There were eight men in the firing-squad and the commander was a captain in the Third Brigade. He went slowly down the rank of executioners, taking each rifle and checking the load. He made little jokes in Shona that Tungata could not follow, and his men laughed. Their laughter had an unrestrained quality, like men who had taken alcohol or drugs. They had done this work before, and enjoyed it. Tungata had known many men like them during the war; violence and blood had become their addictions.
The captain came back to the head of the rank, and from his breast-pocket took a sheet of typescript which was grubby and dog-eared from much handling. He read from it, stumbling over the words and mispronouncing them like a schoolboy, his English only barely intelligible.

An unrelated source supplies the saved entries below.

Example twenty_five_leads :
  totalPages (numbered 25) initialState = 3 /\
  List.length
    (paginatedLeads (numbered 25) (setCurrentPage 3 initialState)) = 5%nat /\
  paginatedLeads (numbered 25) (setCurrentPage 4 initialState) = [] /\
  totalPages [] initialState = 0.
Proof. repeat split. Qed.

(** Below page 1 the indices of the slice count from the end. *)
Example page_minus_one :
  map Lead.score
    (paginatedLeads (numbered 25) (setCurrentPage (-1) initialState)) =
  [5; 6; 7; 8; 9; 10; 11; 12; 13; 14].
Proof. reflexivity. Qed.

Example toggle_twice :
  selectedTags (toggleTag "smb" (toggleTag "smb" initialState)) = [] /\
  selectedTags (toggleTag "vip" (toggleTag "smb" initialState)) =
  ["smb"; "vip"].
Proof. split; reflexivity. Qed.

(** ** The theorems with a premise, at the sample data *)

Lemma sortedLeads_stable_witness :
  sortField (byField score asc) = score /\
  Lead.score michael = Lead.score ann /\
  Before michael ann
    (filteredLeads [sarah; michael; ann; david] (byField score asc)) /\
  Before michael ann
    (sortedLeads [sarah; michael; ann; david] (byField score asc)).
Proof.
  assert (Hin : Before michael ann
    (filteredLeads [sarah; michael; ann; david] (byField score asc)))
    by (exists [sarah], [], [david]; reflexivity).
  split; [reflexivity|]; split; [reflexivity|]; split; [exact Hin|].
  destruct (sortedLeads_stable [sarah; michael; ann; david]
              (byField score asc)) as (_ & Hpair & Hscore).
  apply Hscore; [reflexivity | reflexivity | exact Hin].
Defined.



Lemma setCurrentPage_out_of_range_witness :
  (2 - 1) * ITEMS_PER_PAGE
    >= Z.of_nat (List.length (sortedLeads mockLeads initialState)) /\
  currentPage (setCurrentPage 2 initialState) = 2 /\
  paginatedLeads mockLeads (setCurrentPage 2 initialState) = [].
Proof.
  assert (Hp : (2 - 1) * ITEMS_PER_PAGE
            >= Z.of_nat (List.length (sortedLeads mockLeads initialState)))
    by (vm_compute; discriminate).
  split; [exact Hp|].
  destruct (setCurrentPage_out_of_range mockLeads initialState 2 Hp)
    as (Hpage & _ & Hempty).
  split; [exact Hpage | exact Hempty].
Defined.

‘You have been condemned as enemies of the state and the people,’ he read. ‘You have been declared incorrigible. Your death warrant has been approved by the vice-president of the Republic of Zimbabwe—’
Tungata Zebiwe lifted his chin and began to sing. His voice soared, deep and beautiful, drowning out the thin tones of the Shona captain:
‘The Moles are beneath the earth,
“Are they dead?” asked the daughters of Mashobane.’

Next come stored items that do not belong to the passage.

Lemma elapse_hook (dt : N) (w : World) :
  hook (elapse_by dt w)
  = if existsb (fun due => (due <=? now w + dt)%N) (timers w)
    then set_speaking false (hook w) else hook w.
Proof. unfold elapse_by. now rewrite fire_due_spec. Qed.

(** When no timer is due nothing but the clock moves. *)
Lemma elapse_none_due (dt : N) (w : World) :
  existsb (fun due => (due <=? now w + dt)%N) (timers w) = false ->
  timers (elapse_by dt w) = timers w /\ hook (elapse_by dt w) = hook w.
Proof.
  intros H. rewrite elapse_timers, elapse_hook, H. split; [|reflexivity].
  induction (timers w) as [|d l IH]; [reflexivity|].
  cbn [existsb] in H. apply orb_false_elim in H as [Hd Hl].
  cbn [filter]. rewrite Hd. cbn [negb]. now rewrite IH.
Qed.

(** A timer that falls due takes [isSpeaking] down, whatever set it. *)
Lemma elapse_due_clears (dt due : N) (w : World) :
  In due (timers w) -> (due <= now w + dt)%N ->
  isSpeaking (hook (elapse_by dt w)) = false.
Proof.
  intros Hin Hle. rewrite elapse_hook.
  replace (existsb _ (timers w)) with true; [reflexivity|].
  symmetry. apply existsb_exists. exists due. split; [exact Hin|].
  now apply N.leb_le.
Qed.

Lemma on_socket_now (m : Msg) (w : World) : now (exec (on_socket m) w) = now w.
Proof. now destruct m. Qed.

Lemma on_room_now (m : Msg) (w : World) : now (exec (on_room m) w) = now w.
Proof. now destruct m. Qed.

Lemma on_socket_timers (m : Msg) (w : World) :
  timers (exec (on_socket m) w)
  = (timers w ++ match m with
                 | ai_response _ => [(now w + 2000)%N]
                 | _ => []
                 end)%list.
Proof. destruct m; cbn; now rewrite ?app_nil_r. Qed.

Lemma on_room_timers (m : Msg) (w : World) : timers (exec (on_room m) w) = timers w.
Proof. now destruct m. Qed.

(** Off the [ai_response] case of the socket, a handled message leaves both
    flags up only if they were up before. *)
Lemma on_socket_both (m : Msg) (w : World) :
  both_flags (exec (on_socket m) w) = true ->
  match m with
  | ai_response _ => True
  | _ => both_flags w = true
  end.
Proof.
  unfold both_flags. destruct m; cbn; trivial;
    destruct (isListening (hook w)), (isSpeaking (hook w)); cbn; congruence.
Qed.

Lemma on_room_both (m : Msg) (w : World) :
  both_flags (exec (on_room m) w) = true -> both_flags w = true.
Proof.
  unfold both_flags. destruct m; cbn; trivial;
    destruct (isListening (hook w)), (isSpeaking (hook w)); cbn; congruence.
Qed.

Lemma step_inbound_now (i : Inbound) (w : World) :
  (now w <= now (step (inbound_event i) w))%N.
Proof.
  rewrite step_inbound. destruct i.
  - rewrite on_socket_now. lia.
  - rewrite on_room_now. lia.
  - rewrite elapse_now. lia.
Qed.

Lemma receive_now (tr : list Inbound) (w : World) : (now w <= now (receive tr w))%N.
Proof.
  induction tr as [|i tr IH] using rev_ind.
  - cbn. lia.
  - rewrite receive_snoc. pose proof (step_inbound_now i (receive tr w)). lia.
Qed.

End Timers.

(* ===================================================================== *)
(** ** Listening and speaking at once *)
(* ===================================================================== *)

Section MutualExclusion.

Import JS Hook Protocol.

Lemma set_by_snoc (tr : list Inbound) (i : Inbound) (due : N) :
  set_by tr due -> set_by (tr ++ [i]) due.
Proof.
  intros (pre & j & post & -> & Hj & Hd).
  exists pre, j, (post ++ [i])%list. repeat split; trivial.
  now rewrite <- app_assoc.
Qed.

Lemma set_by_last (tr : list Inbound) (i : Inbound) :
  sets_timer i = true -> set_by (tr ++ [i]) (now (receive tr initial) + 2000)%N.
Proof. intros Hi. exists tr, i, []. repeat split; trivial. Qed.

Lemma set_by_bound (tr : list Inbound) (due : N) :
  set_by tr due -> (due <= now (receive tr initial) + 2000)%N.
Proof.
  intros (pre & j & post & -> & _ & ->).
  rewrite receive_app. pose proof (receive_now (j :: post) (receive pre initial)). lia.
Qed.

Lemma window_invariant_holds (tr : list Inbound) :
  window_invariant tr (receive tr initial).
Proof.
  induction tr as [|i tr [IHt IHb]] using rev_ind.
  - split; cbn; [intros due []|discriminate].
  - rewrite receive_snoc, step_inbound. set (w := receive tr initial) in *.
    destruct i as [f|f|dt].
    + (* onmessage *)
      split.
      * intros due. rewrite on_socket_timers, on_socket_now. intros Hin.
        apply in_app_or in Hin as [Hin|Hin].
        -- destruct (IHt due Hin). split; [assumption|now apply set_by_snoc].
        -- destruct (decode f) eqn:E; cbn in Hin; try contradiction.
           destruct Hin as [<-|[]]. split; [lia|].
           apply set_by_last. cbn. now rewrite E.
      * intros Hb. rewrite on_socket_timers.
        apply on_socket_both in Hb.
        destruct (decode f); try (intros Hnil; apply app_eq_nil in Hnil as [Hnil _];
                                  now apply IHb).
        intros Hnil. apply app_eq_nil in Hnil as [_ Hnil]. discriminate.
    + (* handleDataReceived *)
      split.
      * intros due. rewrite on_room_timers, on_room_now. intros Hin.
        destruct (IHt due Hin). split; [assumption|now apply set_by_snoc].
      * intros Hb. rewrite on_room_timers. apply on_room_both in Hb. now apply IHb.
    + (* time passes *)
      split.
      * intros due. rewrite elapse_timers, elapse_now. intros Hin.
        apply filter_In in Hin as [Hin Hdue].
        apply negb_true_iff, N.leb_gt in Hdue.
        split; [exact Hdue|]. apply set_by_snoc. now apply IHt.
      * intros Hb.
        destruct (existsb (fun due => (due <=? now w + dt)%N) (timers w)) eqn:Ex.
        -- unfold both_flags in Hb. rewrite elapse_hook, Ex in Hb. cbn in Hb.
           now rewrite andb_false_r in Hb.
        -- destruct (elapse_none_due dt w Ex) as [Ht Hh].
           rewrite Ht. apply IHb. unfold both_flags in *. now rewrite <- Hh.
Qed.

He sang the ancient fighting song of the Matabele, and at the end of the first verse he snarled at the two condemned men who flanked him.
‘Sing! Let the
Shona jackals hear the Matabele lion growl.’
And they sang with him:
‘Like the black mamba from under a stone
We milked death with a fang of silver steel—’

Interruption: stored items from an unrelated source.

(** * Game of Life: Grid, World and Zoo

    A shallow embedding of [grid.cpp], [world.cpp] and [zoo.cpp].

    Conventions.
    - A C++ [int] is a [Z] with the conversions written out: [int] to
      [unsigned int] ([to_unsigned]), [int] to [char] ([to_uchar], [to_char])
      and the truncating [/] and [%] ([Z.quot], [Z.rem]).  A sum or product
      of [int]s that leaves the range of [int] wraps around in the compiled
      code (the language leaves it undefined).  The wrap is written out
      ([to_int]) in the helper [mod] of world.cpp and in the cell counts of
      grid.cpp, which take every size an [int] can hold.  Elsewhere the sums
      and products are the mathematical ones, and the theorems about those
      functions carry the bounds that keep them within [int].
    - [std::vector<std::vector<Cell>>] is a [list (list Cell)], indexed
      [grid[x][y]] as in the source: the outer list has one entry per column.
    - A function that may throw returns a [result]; the exception classes the
      sources throw are the constructors of [exn].  What an object holds
      after an exception has left one of its methods is not modelled.
    - A file is the sequence of its bytes; opening it may fail.  An [int] is
      four bytes in memory, the least significant first.
    - Memory does not run out: no allocation throws [std::bad_alloc].  The
      arrays that the binary codecs keep on the stack are lists; the
      theorems about the codecs are stated for grids small enough for any
      stack, of at most 65536 cells. *)

From stdpp Require Import base list numbers strings.
From Stdlib Require Import DecimalString.

Open Scope Z_scope.

(** ** Exceptions *)

Inductive exn : Set :=
| invalid_argument
| runtime_error
| length_error.

Inductive result (A : Type) : Type :=
| Ok (a : A)
| Throw (e : exn).

Arguments Ok {A} a.
Arguments Throw {A} e.

Definition bind {A B : Type} (m : result A) (k : A → result B) : result B :=
  match m with
  | Ok a => k a
  | Throw e => Throw e
  end.

Notation "'let*' x ':=' m 'in' k" := (bind m (fun x => k))
  (at level 10, x name, m at level 100, k at level 200).
Notation "'let*' ' p ':=' m 'in' k" := (bind m (fun x => match x with p => k end))
  (at level 10, p pattern, m at level 100, k at level 200).

(** [try { m } catch (std::exception e) { throw std::runtime_error(..); }] *)
Definition rethrow_runtime_error {A : Type} (m : result A) : result A :=
  match m with
  | Ok a => Ok a
  | Throw _ => Throw runtime_error
  end.

(** ** Loops *)

(** [for (int i = lo; i < hi; i++) s = body(i, s);] where the body may throw. *)
Fixpoint foldM {S : Type} (body : Z → S → result S) (idx : list Z) (s : S)
  : result S :=
  match idx with
  | [] => Ok s
  | i :: idx' => let* s' := body i s in foldM body idx' s'
  end.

Facing them, the captain gave an order, and as one man the squad advanced a right foot and lifted their rifles. Tungata sang on, staring into their eyes, defying them, and the men beside him fed on his courage and their voices firmed. A second order and the rifles were levelled. The eyes of the executioners peered over the sights, and the three naked Matabele sang on in the sunlight.
Now, marvellously, there was the sound of other voices, distant voices, lifted in the war song. They came from the prison huts beyond the parade ground. Hundreds of imprisoned Matabele were singing with them, sharing the moment of their deaths, giving them strength and comfort.
The Shona captain lifted his right hand, and in the last instants of his life Tungata’s sadness fell away to be replaced by a soaring pride. These are men, he thought, with or without me they will resist the tyrant.
The captain brought his hand down sharply, as he bellowed the command. ‘Fire!’
The volley was simultaneous. The line of executioners swayed to the sharp recoil of rifles – and the blast dinned in on Tungata’s eardrums so that he flinched involuntarily.
He heard the vicious slap of bullets into living flesh, and from the corners of his vision saw the men beside him jerk as though from the blows of invisible sledgehammers, and then fall forward against their bonds. The song was cut off abruptly on their lips. Yet the song still poured from Tungata’s throat and he stood erect.
The riflemen lowered their weapons, laughing and nudging each other as though at some grand joke. From the prison huts the war song had changed to the dismal ululation of mourning, and now at last Tungata’s voice dried and he faltered into silence.
He turned his head and looked at the men beside him. They had shared the volley between them, and their torsos were riddled with shot. Already the flies were swarming to the wounds.